As long as the mineralization front is sustained by ameloblasts, the enamel ribbons grow longer and the enamel layer thickens.75 After laying down a final layer of aprismatic enamel, secretory stage ameloblasts transition into modulating, maturation stage ameloblasts, with 25% of ameloblasts undergoing apoptosis.45,76 Ameloblast transition involves major changes in cell size and architecture,77 the onset of KLK4 secretion,78 and replacement of the mineralization front apparatus with a novel basement membrane containing amelotin79 and odontogenic, ameloblast-associated80 and other proteins. When the mineralization front apparatus is gone, the lengthening of enamel ribbons is over. All subsequent mineralization involves the widening and thickening of ribbon-like crystallites previously formed during the secretory stage.

Enamel maturation

During the maturation stage of amelogenesis, the enamel crystallites deposited during the secretory stage grow exclusively in width and thickness and the enamel proteins are removed.45 In humans, the maturation stage for the permanent teeth lasts about 4 or 5 years.
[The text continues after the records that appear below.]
(** ** Inserting *)

(** The forest after an update is inserted, with the new rows [N]. *)
Lemma forest_inserted T low lim blk past cur k us upd old R nodes0 extra r T' : forest T low lim past cur -> (0 <= blk)%Z ->
  (lim <= blk)%Z \/ mode = Archive ->
  prepared old (cur k) us upd R -> pruned T blk (update_nodes_removed upd) nodes0 extra ->
  removals T' = waiting (threshold mode blk) (removals T) ++ extra ->
  (forall i, is_Some (nodes0 !! i) -> rows T' !! i = nodes0 !! i) -> nodes_ok (rows T') ->
  forall N, (forall i, i ∈ N -> nodes0 !! i = None) ->
  version_ok (rows T') (MkVersion (next_root r (v_root (cur k))) (map_set_all us (v_map (cur k))) (N ⊎ R)) ->
  forest T' (Z.max low (threshold mode blk)) lim past
    (set_key cur k (MkVersion (next_root r (v_root (cur k))) (map_set_all us (v_map (cur k))) (N ⊎ R))).
Proof.
  intros F Hb Hl P Pr Er Hk Hn N HN V.
  assert (Cur : forall k' i, i ∈ v_live (cur k') -> nodes0 !! i = rows T !! i /\ is_Some (nodes0 !! i)).
  { intros k' i Hi. rewrite (current_unpruned _ _ _ _ _ _ _ _ _ k' i F Pr Hi). split; [reflexivity|].
    exact (version_rows lib H HEIGHT _ _ i (forest_cur _ _ _ _ _ F k') Hi). }
  assert (Marks : forall row i, row ∈ removals T' -> i ∈ marks row -> is_Some (nodes0 !! i) /\ i ∉ R /\
    (forall k', k' <> k -> i ∉ v_live (cur k')) /\ (row ∈ removals T \/ row.1 = blk /\ mode <> Archive)).
  { intros row i Hr Hi. rewrite Er in Hr. apply elem_of_app in Hr as [Hr|Hr].
    - pose proof (waiting_sub _ _ _ Hr) as Hr'. destruct (forest_marks _ _ _ _ _ F row i Hr' Hi) as (Hs & Hc & _).
      rewrite (waiting_unpruned _ _ _ _ _ _ _ _ _ row i F Pr Hr Hi). split; [exact Hs|].
      split; [intros Hin; exact (Hc k (prepared_kept _ _ _ _ _ i P Hin)) | auto].
    - destruct (extra_marks _ _ _ _ _ Pr) as [->|[_ Em]]; [inversion Hr|]. destruct (Em row Hr) as [E1 E2].
      rewrite E2 in Hi. pose proof (prepared_removed _ _ _ _ _ i P Hi) as Hli.
      split; [now apply (Cur k)|]. split; [|split].
      + intros Hin. destruct (once_sub _ _ _ (prep_live _ _ _ _ _ P) (ver_once _ _ _ _ _ (forest_cur _ _ _ _ _ F k)))
          as [_ Dis]. apply (Dis i); [|exact Hin]. now apply elem_of_list_to_set_disj.
      + intros k' Hne Hin. exact (Hne (forest_apart _ _ _ _ _ F k' k i (or_introl Hin) (or_introl Hli))).
      + right. split; [exact E1|]. intros Ar. rewrite (pruned_archive _ _ _ _ _ Pr Ar) in Hr. inversion Hr. }
  split.
  - exact Hn.
  - intros k' b Hb'. apply (version_same lib H HEIGHT (rows T)); [apply (forest_past _ _ _ _ _ F); lia|].
    intros i Hi. pose proof (past_unpruned _ _ _ _ _ _ _ _ _ k' b i F Pr Hb' Hi) as E0. rewrite <- E0. apply Hk.
    rewrite E0. apply (version_rows lib H HEIGHT _ (past k' b)); [apply (forest_past _ _ _ _ _ F); lia | exact Hi].
  - intros k'. unfold set_key. destruct (decide (k' = k)) as [->|Hne]; [exact V|].
    apply (version_same lib H HEIGHT (rows T)); [apply (forest_cur _ _ _ _ _ F)|].
    intros i Hi. destruct (Cur k' i Hi) as [E0 Hs]. now rewrite <- E0, Hk.
  - rewrite Er. apply Forall_app. split.
    + apply Forall_forall. intros row Hr%waiting_sub. exact (proj1 (Forall_forall _ _) (forest_blocks _ _ _ _ _ F) row Hr).
    + destruct (extra_marks _ _ _ _ _ Pr) as [->|[_ Em]]; [constructor|]. apply Forall_forall. intros row Hr.
      rewrite (proj1 (Em row Hr)). exact Hb.
  - rewrite Er. apply Forall_app. split.
    + apply Forall_forall. intros row Hr%waiting_sub. exact (proj1 (Forall_forall _ _) (forest_decode _ _ _ _ _ F) row Hr).
    + destruct (pruned_extra _ _ _ _ _ Pr) as [->|(data & -> & Ed)]; [constructor|]. constructor; [|constructor].
      exists (update_nodes_removed upd). split; [exact Ed|]. apply Forall_forall. intros i Hi.
      apply (forest_nodes _ _ _ _ _ F). apply (version_rows lib H HEIGHT _ (cur k) i (forest_cur _ _ _ _ _ F k)).
      exact (prepared_removed _ _ _ _ _ i P Hi).
  - intros row i Hr Hi. destruct (Marks row i Hr Hi) as (Hs & HR & Hc & Hw).
    split; [rewrite Hk by exact Hs; exact Hs|]. split.
    + intros k'. unfold set_key. destruct (decide (k' = k)) as [->|Hne]; [|now apply Hc]. cbn [v_live].
      intros [Hin|Hin]%gmultiset_elem_of_disj_union; [|exact (HR Hin)]. rewrite (HN i Hin) in Hs. now destruct Hs.
    + intros k' b Hb' Hle. destruct Hw as [Hw|[Hw Na]]; [|destruct Hl; [lia | easy]].
      apply (proj2 (proj2 (forest_marks _ _ _ _ _ F row i Hw Hi))); lia.
  - rewrite Er, marked_app. pose proof (forest_once _ _ _ _ _ F) as Nd.
    rewrite <- (marked_split lib (threshold mode blk)) in Nd. apply NoDup_app in Nd as (_ & _ & Nw).
    destruct (extra_marks _ _ _ _ _ Pr) as [->|[Em _]]; [cbn; now rewrite app_nil_r|]. rewrite Em. apply NoDup_app.
    split; [exact Nw|]. split.
    + intros i (row & Hr & Hi)%elem_of_marked Hi'. apply waiting_sub in Hr.
      apply (proj1 (proj2 (forest_marks _ _ _ _ _ F row i Hr Hi)) k). exact (prepared_removed _ _ _ _ _ i P Hi').
    + apply indices_NoDup. intros i. pose proof (ver_once _ _ _ _ _ (forest_cur _ _ _ _ _ F k) i) as O.
      rewrite (prep_live _ _ _ _ _ P), multiplicity_disj_union in O. lia.
  - assert (Al : forall k' i, k' <> k -> alive (Z.max low (threshold mode blk)) lim past
        (set_key cur k (MkVersion (next_root r (v_root (cur k))) (map_set_all us (v_map (cur k))) (N ⊎ R))) k' i ->
        alive low lim past cur k' i /\ is_Some (nodes0 !! i)).
    { intros k' i Hne [Hi|(b & B & Hi)].
      - rewrite set_key_ne in Hi by exact Hne. split; [now left | now apply (Cur k')].
      - split; [right; exists b; split; [lia | exact Hi]|]. rewrite (past_unpruned _ _ _ _ _ _ _ _ _ k' b i F Pr B Hi).
        apply (version_rows lib H HEIGHT _ (past k' b)); [apply (forest_past _ _ _ _ _ F); lia | exact Hi]. }
    assert (New : forall k' i, k' <> k -> alive low lim past cur k' i -> is_Some (nodes0 !! i) ->
      alive (Z.max low (threshold mode blk)) lim past
        (set_key cur k (MkVersion (next_root r (v_root (cur k))) (map_set_all us (v_map (cur k))) (N ⊎ R))) k i -> False).
    { intros k' i Hne A Hs Ak. apply Hne, (forest_apart _ _ _ _ _ F k' k i A). destruct Ak as [Hi|(b & B & Hi)].
      - rewrite set_key_eq in Hi. cbn [v_live] in Hi. apply gmultiset_elem_of_disj_union in Hi as [HiN|HiR].
        + rewrite (HN i HiN) in Hs. now destruct Hs.
        + left. exact (prepared_kept _ _ _ _ _ i P HiR).
      - right. exists b. split; [lia | exact Hi]. }
    intros k1 k2 i A1 A2. destruct (decide (k1 = k)) as [->|N1], (decide (k2 = k)) as [->|N2]; [reflexivity | | |].
    + destruct (Al k2 i N2 A2) as [A Hs]. now destruct (New k2 i N2 A Hs A1).
    + destruct (Al k1 i N1 A1) as [A Hs]. now destruct (New k1 i N1 A Hs A2).
    + exact (forest_apart _ _ _ _ _ F k1 k2 i (proj1 (Al k1 i N1 A1)) (proj1 (Al k2 i N2 A2))).
  - intros Ar. rewrite Er, (pruned_archive _ _ _ _ _ Pr Ar), app_nil_r. apply elem_of_nil_inv. intros row Hr%waiting_sub.
    rewrite (forest_archive _ _ _ _ _ F Ar) in Hr. inversion Hr.
Qed.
Maturation stage ameloblasts modulate between ruffle-ended and smooth-ended morphologies.81 In rat mandibular incisors, maturation ameloblasts modulate three times a day with most of their time being spent in the ruffle-ended form.82 Calcium entry into the matrix appears to be mainly through ruffle-ended ameloblasts.83 The enamel beneath ruffle-ended ameloblasts is mildly acidic (pH 6) as a consequence of mineral deposition and is neutralized by bicarbonate to physiologic pH (7.2) under smooth-ended ameloblasts.84 As mineralization proceeds, enamel proteins are progressively degraded by KLK4 and the digestion products are reabsorbed into ameloblasts so that the crystallites can grow together and interlock.46 In developing teeth, KLK4 is specifically expressed by transition and maturation stage ameloblasts.85 There is trace expression of KLK4 in other tissues besides teeth,86 but the only phenotype in mice and humans that lack KLK4 is found in the enamel.87 In the absence of KLK4 expression, there is substantial retention of enamel proteins within the enamel matrix layer even as the teeth erupt. The enamel layer is increasingly hypomineralized from the enamel surface to the DEJ.55,88 Recently, there has been much interest in defining the mechanisms of ion transport (Ca2+, PO43−, H+, HCO32−)75,89,90,91 to improve our understanding of enamel maturation.

Conclusion

Dental enamel forms by the deposition of characteristic, non-crystalline, mineral ribbons by a mineralization front apparatus closely associated with the secretory surfaces of the ameloblast plasma membrane. The shape and orientation of enamel mineral ribbons is established at the mineralization front and is not due to stereospecific inhibition of mineral deposition on selected crystal faces by acidic enamel proteins. The hierarchical organization of enamel ribbons into rod and interrod enamel is established by the topographical re-configuration of the mineralization front that occurs with formation of the Tomes’ process. The mineralization front apparatus is the key to enamel formation, and significant advances in our understanding of amelogenesis will be realized by gaining a better understanding of molecular events occurring at the enamel mineralization front.